[Supplied records — start]

Lemma hex_val_digit (d : N) : d < 16 -> hex_val (hex_digit d) = Some d.
Proof.
  intros Hd. unfold hex_digit, hex_val.
  destruct (d <? 10) eqn:E.
  - apply N.ltb_lt in E.
    replace ((48 <=? 48 + d) && (48 + d <=? 57)) with true.
    + f_equal. lia.
    + symmetry. apply andb_true_intro. split; apply N.leb_le; lia.
  - apply N.ltb_ge in E.
    replace ((48 <=? 87 + d) && (87 + d <=? 57)) with false.
    + replace ((97 <=? 87 + d) && (87 + d <=? 102)) with true.
      * f_equal. lia.
      * symmetry. apply andb_true_intro. split; apply N.leb_le; lia.
    + symmetry. apply andb_false_intro2. apply N.leb_gt. lia.
Qed.

Lemma hex4_val_escape (c : code_unit) :
  c < 65536 ->
  hex4_val (hex_digit (c / 4096 mod 16)) (hex_digit (c / 256 mod 16))
           (hex_digit (c / 16 mod 16)) (hex_digit (c mod 16)) = Some c.
Proof.
  intros Hc. unfold hex4_val.
  rewrite !hex_val_digit by (apply N.mod_lt; discriminate).
  f_equal.
  assert (H1 : c / 4096 < 16) by (apply N.Div0.div_lt_upper_bound; lia).
  rewrite (N.mod_small (c / 4096) 16 H1).
  pose proof (N.div_mod c 16 ltac:(discriminate)) as E0.
  pose proof (N.div_mod (c / 16) 16 ltac:(discriminate)) as E1.
  pose proof (N.div_mod (c / 16 / 16) 16 ltac:(discriminate)) as E2.
  rewrite !N.Div0.div_div in E1, E2.
  rewrite !N.Div0.div_div in E2.
  change (16 * 16) with 256 in *. change (256 * 16) with 4096 in *.
  lia.
Qed.

Lemma parse_chars_plain (c : code_unit) (t : jsstring) :
  c <> 34 -> c <> 92 -> 32 <= c ->
  parse_chars (c :: t) = push c (parse_chars t).
Proof.
  intros H34 H92 H32. cbn [parse_chars].
  apply N.eqb_neq in H34, H92. rewrite H34, H92.
  apply N.ltb_ge in H32. rewrite H32. reflexivity.
Qed.

Lemma parse_chars_unicode_escape (c : code_unit) (t : jsstring) :
  c < 65536 ->
  parse_chars (unicode_escape c ++ t) = push c (parse_chars t).
Proof.
  intros Hc. unfold unicode_escape. cbn [app parse_chars].
  change (92 =? 34) with false. change (92 =? 92) with true.
  change (117 =? 117) with true. cbv iota.
  rewrite (hex4_val_escape c Hc). reflexivity.
Qed.

Ltac case_eqb c k :=
  let E := fresh "E" in
  destruct (N.eqb_spec c k) as [E | E]; [subst c | ].

(** Reading back what [quote_chars] wrote gives the string it was given,
    whatever its code units. *)
Lemma parse_chars_quote_chars (s rest : jsstring) :
  parse_chars (quote_chars s ++ 34 :: rest) = Parsed s rest.
Proof.
  remember (List.length s) as n eqn:Hn.
  assert (Hle : (List.length s <= n)%nat) by lia. clear Hn.
  revert s Hle rest.
  induction n as [| n IH]; intros [| c t] Hle rest; cbn [List.length] in Hle;
    try lia; try reflexivity.
  assert (IHt : forall r, parse_chars (quote_chars t ++ 34 :: r) = Parsed t r)
    by (intros r; apply IH; lia).
  cbn [quote_chars].
  case_eqb c 8; [cbn; rewrite IHt; reflexivity | ].
  case_eqb c 9; [cbn; rewrite IHt; reflexivity | ].
  case_eqb c 10; [cbn; rewrite IHt; reflexivity | ].
  case_eqb c 12; [cbn; rewrite IHt; reflexivity | ].
  case_eqb c 13; [cbn; rewrite IHt; reflexivity | ].
  case_eqb c 34; [cbn; rewrite IHt; reflexivity | ].
  case_eqb c 92; [cbn; rewrite IHt; reflexivity | ].
  destruct (N.ltb_spec c 32) as [Hlt | Hge].
  { rewrite <- app_assoc, parse_chars_unicode_escape by lia.
    rewrite IHt. reflexivity. }
  destruct (is_high_surrogate c) eqn:Hhi.
  { unfold is_high_surrogate in Hhi. apply andb_prop in Hhi as [_ Hhi].
    apply N.leb_le in Hhi.
    destruct t as [| d t'].
    - rewrite parse_chars_unicode_escape by lia. reflexivity.
    - destruct (is_low_surrogate d) eqn:Hlo.
      + unfold is_low_surrogate in Hlo. apply andb_prop in Hlo as [Hlo _].
        apply N.leb_le in Hlo.
        cbn [app]. rewrite !parse_chars_plain by lia.
        rewrite IH by (cbn [List.length] in Hle; lia). reflexivity.
      + rewrite <- app_assoc, parse_chars_unicode_escape by lia.
        rewrite IHt. reflexivity. }
  destruct (is_low_surrogate c) eqn:Hlo.
  { unfold is_low_surrogate in Hlo. apply andb_prop in Hlo as [_ Hlo].
    apply N.leb_le in Hlo.
    rewrite <- app_assoc, parse_chars_unicode_escape by lia.
    rewrite IHt. reflexivity. }
  cbn [app]. rewrite parse_chars_plain by lia. rewrite IHt. reflexivity.
Qed.

(** A quoted string is read back as a string value. *)
Lemma parse_chars_quote (s rest : jsstring) :
  parse_chars (quote_chars s ++ [34] ++ rest) = Parsed s rest.
Proof. apply parse_chars_quote_chars. Qed.

(** A string value is read back as it was written. *)
Lemma JSON_parse_stringify_string (s : jsstring) :
  JSON_parse (JSON_stringify (JStr s)) = Some (JStr s).
Proof.
  unfold JSON_parse, parse_text. cbn [JSON_stringify quote List.length parse_value
    skip_ws is_ws N.eqb orb Pos.eqb bind].
  change (parse_chars (quote_chars s ++ [34])) with
    (parse_chars (quote_chars s ++ 34 :: [])).
  rewrite parse_chars_quote_chars. reflexivity.
Qed.

(** A few texts.  The quotation mark is the code unit 34. *)
Example parse_number_text : JSON_parse (js "42") = Some (JNum (js "42")).
Proof. reflexivity. Qed.

Example parse_array_text :
  JSON_parse (js " [1, -2.5e3 ,true,null, []] ") =
  Some (JArr [JNum (js "1"); JNum (js "-2.5e3"); JBool true; JNull; JArr []]).
Proof. reflexivity. Qed.

(** [{"b":1,"0":2,"b":[]}]: the index comes first, and the second [b] takes
    the place of the first. *)
Example parse_object_text :
  JSON_parse
    ([123; 34] ++ js "b" ++ [34] ++ js ":1," ++ [34] ++ js "0" ++ [34] ++
     js ":2," ++ [34] ++ js "b" ++ [34] ++ js ":[]}") =
  Some (JObj [(js "0", JNum (js "2")); (js "b", JArr [])]).
Proof. reflexivity. Qed.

[Supplied records — finish]

▶ Exercise prompt:
Copy all lines of the preceding data that hold the word "List".

▶ Answer to this exercise:
  remember (List.length s) as n eqn:Hn.
  assert (Hle : (List.length s <= n)%nat) by lia. clear Hn.
  induction n as [| n IH]; intros [| c t] Hle rest; cbn [List.length] in Hle;
        rewrite IH by (cbn [List.length] in Hle; lia). reflexivity.
  unfold JSON_parse, parse_text. cbn [JSON_stringify quote List.length parse_value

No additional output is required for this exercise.